**The task:** Go line by line through the records below. Copy whichever lines contain the string "comprehension".

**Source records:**
-- Opening Marker --

(** * IDSCN: individual differential structural covariance networks

    A shallow embedding of [idscn/main.py]: the partial-correlation
    network [PCC], the z-transform [Z_score], the significance step [P],
    the per-patient driver [IDSCN], the edge selection [getTopLocs], the
    two edge-aggregation loops ([subtype], [getConnection]) and the
    permutation statistics of [SCN].

    numpy arrays of dtype float64 are lists of rows over a number type
    [F]; the arithmetic the program uses is collected in the class
    [Number], with two instances: IEEE binary64 (what numpy runs, with
    its infinities and NaN) and exact rationals.  Python exceptions are
    the [Raise] results of a small error monad. *)

From Stdlib Require Import Ascii ZArith QArith Qminmax Qabs Floats Lia.
From stdpp Require Import base option list sorting strings.
(** The stages of [plot_datasets], one after the other. *)
Lemma plot_datasets_unfold datasets data_labels var_names alpha point_estimate colors
    outline hpd_markers shade bw figsize textsize h :
  plot_datasets E datasets data_labels var_names alpha point_estimate colors outline
                hpd_markers shade bw figsize textsize h
  = let n_data := length datasets in
    match resolve_data_labels data_labels n_data with
    | inl e => (h, [], inl e)
    | inr labels =>
        let cols := resolve_colors colors n_data in
        match comprehension (var_iter_list E var_names) datasets h with
        | (h1, t1, inl e) => (h1, t1, inl e)
        | (h1, t1, inr to_plot) =>
            let all_labels := collect_labels E to_plot in
            let fs := match figsize with
                      | None => (6, inject_Z (Z.of_nat (size all_labels * 2)))%Q
                      | Some fs => fs
                      end in
            let sizes := _scale_text E fs textsize in
            let axes := seq 0 (size all_labels * 1) in
            let axis_map := make_axis_map all_labels axes in
            if size all_labels =? 0 then
              (h1, t1 ++ [Plt_subplots (size all_labels) 1 fs],
               inl (ValueError "Number of rows must be a positive integer, not 0"))
            else
            match render_all E cols axis_map bw sizes.1.1 sizes.1.2 sizes.2 alpha
                             point_estimate hpd_markers outline shade to_plot h1 with
            | (h2, t2, inl e) =>
                (h2, t1 ++ Plt_subplots (size all_labels) 1 fs :: t2, inl e)
            | (h2, t2, inr _) =>
                match when (1 <? n_data)
                           (add_legend axes labels cols sizes.1.1 sizes.2) h2 with
                | (h3, t3, inl e) =>
                    (h3, t1 ++ Plt_subplots (size all_labels) 1 fs :: t2 ++ t3, inl e)
                | (h3, t3, inr _) =>
                    (h3,
                     t1 ++ Plt_subplots (size all_labels) 1 fs :: t2 ++ t3 ++ [Fig_tight_layout],
                     inr axes)
                end
            end
        end
    end.
Proof.
  unfold plot_datasets. cbv zeta.
  destruct (resolve_data_labels data_labels (length datasets)) as [e|labels]; [done|].
  unfold mbind at 1, M_bind at 1. unfold lift at 1.
  unfold mbind at 1, M_bind at 1.
  destruct (comprehension _ datasets h) as [[h1 t1] [e|to_plot]]; [done|].
  destruct (_scale_text E _ textsize) as [[ts lw] ms]. simpl.
  unfold mbind at 1, M_bind at 1. unfold plt_subplots at 1.
  unfold mbind at 1, M_bind at 1. unfold emit at 1.
  destruct (size (collect_labels E to_plot) =? 0); [done|].
  simpl.
  unfold mbind at 1, M_bind at 1.
  destruct (render_all _ _ _ _ _ _ _ _ _ _ _ _ _ _) as [[h2 t2] [e|[]]]; [done|].
  unfold mbind at 1, M_bind at 1.
  destruct (when _ _ h2) as [[h3 t3] [e|[]]].
  - done.
  - reflexivity.
Qed.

-- Closing Marker --

**Response below:**
        match comprehension (var_iter_list E var_names) datasets h with
  destruct (comprehension _ datasets h) as [[h1 t1] [e|to_plot]]; [done|].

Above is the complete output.